Ha smesso di frequentare la scuola pur di non prendere più il treno da Ladispoli a Roma. Una tratta di 25 minuti, divenuta per Alice (nome di fantasia), 16 anni, un incubo per colpa di molesto pendolare. È quanto riporta il Corriere della Sera.

Un carabiniere 50enne che le si sedeva davanti rivolgendole sguardi maliziosi. Ora, in seguito alla richiesta di rinvio a giudizio della procura, il militare rischia il processo. L’accusa: stalking per le insistenti avance indirizzate alla studentessa da marzo del 2016 a marzo del 2017.

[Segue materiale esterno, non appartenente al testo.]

Lemma freevm_loop_ok ds d (Q : unit -> mach -> Prop) : d ∉ ds -> forall k own fl s i,
  vm_inv own fl ds s -> remains own d i s -> 0 <= i -> i + Z.of_nat k = 1024 ->
  (forall own' fl' s', vm_inv own' fl' ds s' -> kept ds s s' -> page_ok d -> own' d = Dir d -> Q tt s') ->
  returns (freevm_loop k d i) s Q.
Proof.
  intros Hd. induction k as [|k IH]; intros own fl s i I R Hi Hk HQ; cbn [freevm_loop]; pose proof R as (Hdp & Hdo & Ht).
  { step. by apply (HQ own fl). }
  apply returns_bind, load_ok. change (rd32 (mem s) (d + 4 * i)) with (pde_of (mem s) d i). apply returns_bind.
  destruct (has (pde_of (mem s) d i) PTE_P) eqn:Hp.
  2:{ step. apply (IH own fl); [done | | lia | lia | done]. split; [done|]. split; [done|]. intros j Hj. apply Ht. lia. }
  destruct (Ht i ltac:(lia) Hp) as [T1 T2]. change (P2V (PTE_ADDR (pde_of (mem s) d i))) with (tab_of (mem s) d i). set (v := tab_of (mem s) d i) in *.
  assert (v <> d) as Hvd by congruence.
  apply (kfree_ok (own_set v Detached own) fl ds); [by apply vm_inv_relabel; [|rewrite T2|] | done | by rewrite own_set_same|].
  intros s' _ I' Hpr Ag V _.
  assert (forall j, 0 <= j < 1024 -> pde_of (mem s') d j = pde_of (mem s) d j) as Hpde.
  { intros j Hj. apply (pde_agree _ _ _ _ _ Ag); [done | congruence | done]. }
  eapply IH; [exact I' | | lia | lia |].
  - split; [done|]. split; [by rewrite !own_set_ne|]. intros j Hj. unfold tab_of. rewrite Hpde by lia. intros Hpj.
    destruct (Ht j ltac:(lia) Hpj) as [U1 U2]. split; [done|]. unfold tab_of in U2. rewrite !own_set_ne; [done|..]; intros E; rewrite E, T2 in U2; injection U2; lia.
  - intros own' fl' s2 I2 K2 ? ?. apply (HQ own' fl'); [done | | done | done]. eapply kept_trans; [|exact K2].
    eapply (hidden_kept own fl ds s s' v); [done | intros; by rewrite T2 | by apply same_user_proc | done | done].
Qed.

Lemma freevm_ok own fl ds s d (Q : unit -> mach -> Prop) :
  vm_inv own fl (d :: ds) s -> d ∉ ds ->
  (forall own' fl' s', vm_inv own' fl' ds s' -> kept ds s s' -> Q tt s') ->
  returns (freevm d) s Q.
Proof.
  intros I Hd HQ. assert (d ∈ d :: ds) as Hin by (by apply elem_of_cons; left). unfold freevm.
  destruct (vi_dir _ _ _ _ I d Hin) as [(_ & _ & Hdp) _]. destruct (Z.eqb_spec d 0); [unfold KERNBASE in *; lia|].
  apply returns_bind. eapply deallocuvm_ok; [apply Hlay | exact I | done | done | done |]. intros own1 fl1 s1 I1 Hpr1 _ _ E1.
  apply returns_bind. eapply (freevm_loop_ok ds d); [done | eapply vm_inv_sub; [exact I1|]; intros x Hx; apply elem_of_cons; by right | | lia | done |].
  { destruct (vi_dir _ _ _ _ I1 d Hin). split; [done|]. split; [done|]. intros j Hj. by apply (vi_tab _ _ _ _ I1). }
  intros own2 fl2 s2 I2 K2 Hdp2 Hdo2.
  apply (kfree_ok (own_set d Detached own2) fl2 ds); [by apply vm_inv_relabel; [|rewrite Hdo2|] | done | by rewrite own_set_same|].
  intros s3 _ I3 Hpr3 Ag V _. apply (HQ _ _ s3 I3). eapply kept_trans; [|eapply kept_trans; [exact K2|]].
  - eapply evolves_kept; [exact E1|]. intros x Hx. split; [apply elem_of_cons; by right|]. intros ->. done.
  - eapply (hidden_kept own2 fl2 ds s2 s3 d); [done | intros; by rewrite Hdo2 | by apply same_user_proc | done | done].
Qed.

(** ** The kernel's part *)

Lemma store_kern_ok own fl ds s d va v :
  vm_inv own fl ds s -> d ∈ ds -> has (pde_of (mem s) d (PDX va)) PTE_P = true -> 0 <= v < 2 ^ 32 -> KERNBASE <= va < 2 ^ 32 ->
  let s' := set_mem (wr32 (pte_addr (mem s) d va) v) s in
  vm_inv own fl ds s' /\ (forall d' a, d' ∈ ds -> is_user a -> cell (mem s') d' a = cell (mem s) d' a) /\
  (forall d' a, d' ∈ ds -> KERNBASE <= a < 2 ^ 32 ->
     vpte (mem s') d' a = if (d' =? d) && (a / PGSIZE =? va / PGSIZE) then v else vpte (mem s) d' a).
Proof.
  intros I Hd Hp Hv Hva s'. assert (0 <= va < 2 ^ 32) as Hva32 by (unfold KERNBASE in *; lia).
  destruct (store_pte own fl ds s d va v I Hd Hp Hv Hva32) as (Hvp & Hpde & Ha).
  pose proof I as [C N F D T Fr]. destruct (T d (PDX va) Hd (PDX_range va) Hp) as [T1 T2].
  change (wr32 _ v (mem s)) with (mem s') in *.
  assert (forall d' a, d' ∈ ds -> is_user a -> vpte (mem s') d' a = vpte (mem s) d' a) as Hu.
  { intros d' a Hd' Hu. rewrite Hvp by (done || by apply user_u32). destruct (Z.eqb_spec (a / PGSIZE) (va / PGSIZE)) as [E|]; [|by rewrite andb_false_r].
    by destruct (page_of_user a va Hu ltac:(lia)). }
  split_and!.
  - split; try done.
    + eapply chain_agree; [exact Ha | done|]. intros x Hx. destruct (F x Hx). split; [done|]. congruence.
    + intros d' i Hd' Hi. unfold tab_of. rewrite Hpde by done. by apply T.
    + intros d' a Hd' Hua. rewrite Hu by done. by apply Fr.
  - intros d' a Hd' Hua. eapply (cell_keep own fl ds s); [done..| by apply Hu | exact Ha |].
    intros p. destruct (decide (P2V (PTE_ADDR (vpte (mem s) d' a)) = tab_of (mem s) d (PDX va))) as [->|]; [right; congruence | by left].
  - intros d' a Hd' Hk. apply Hvp; [done|]. unfold KERNBASE in *. lia.
Qed.

Lemma lor_page pa f : pa mod 4096 = 0 -> 0 <= f < 4096 -> Z.lor pa f = pa + f.
Proof.
  intros Hpa Hf. assert (Z.land pa f = 0) as E.
  { rewrite <- (Z.mod_small f (2 ^ 12)), <- Z.land_ones by lia. rewrite (Z.land_comm f), Z.land_assoc, Z.land_ones by lia.
    change (2 ^ 12) with 4096. by rewrite Hpa. }
  by rewrite <- Z.lxor_lor, <- Z.add_nocarry_lxor.
Qed.

(** an entry of the kernel's part, for the physical page [pa] *)
Definition kpte (pa perm : Z) : Z := Z.lor (Z.lor pa perm) PTE_P.
Lemma kpte_ok pa perm : 0 <= pa < 2 ^ 32 -> pa mod 4096 = 0 -> perm = 0 \/ perm = PTE_W ->
  0 <= kpte pa perm < 2 ^ 32 /\ has (kpte pa perm) PTE_P = true /\ has (kpte pa perm) PTE_U = false.
Proof.
  intros Hpa Hm Hp. unfold kpte. rewrite <- Z.lor_assoc. set (g := Z.lor perm PTE_P).
  assert (g = 1 \/ g = 3) as Hg by (destruct Hp as [-> | ->]; [by left | by right]).
  rewrite lor_page by (done || lia). split; [Z.div_mod_to_equations; lia|].
  assert (forall k, 0 <= k -> Z.land (pa + g) (2 ^ k - 1) = (pa + g) mod 2 ^ k) as Hl.
  { intros k Hk. rewrite <- Z.land_ones by done. by rewrite Z.ones_equiv, Z.sub_1_r. }
  unfold has. split.
  - change PTE_P with (2 ^ 1 - 1). rewrite Hl by lia. apply negb_true_iff, Z.eqb_neq. change (2 ^ 1) with 2. Z.div_mod_to_equations. lia.
  - apply negb_false_iff, Z.eqb_eq. change PTE_U with (Z.land 4 (2 ^ 3 - 1)). rewrite (Z.land_comm 4), Z.land_assoc, Hl by lia.
    assert ((pa + g) mod 2 ^ 3 = g) as -> by (change (2 ^ 3) with 8; Z.div_mod_to_equations; lia). by destruct Hg as [-> | ->].
Qed.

Il carabiniere – difeso dall’avvocato Remo Pannain – ha sempre respinto le accuse, sostenuto da un collega: «Viaggiamo insieme, mi sarei accorto di qualcosa», ha detto l’amico dell’imputato. Versione opposta a quella della 16enne, creduta dai pm grazie ai ricordi di un’altra studentessa che avrebbe assistito alle avance. Su quel treno, la giovane sale alle sette del mattino a Cerveteri.

Alla fermata successiva ecco il carabiniere, che le si piazza di fronte per fissarla. Un’ossessione che fa anche calare il rendimento a scuola. le molestie durano un intero anno. Nel 2017 Alice – assistita dall’avvocato Daniela Piccioni – interrompe lo studio e denuncia l’uomo.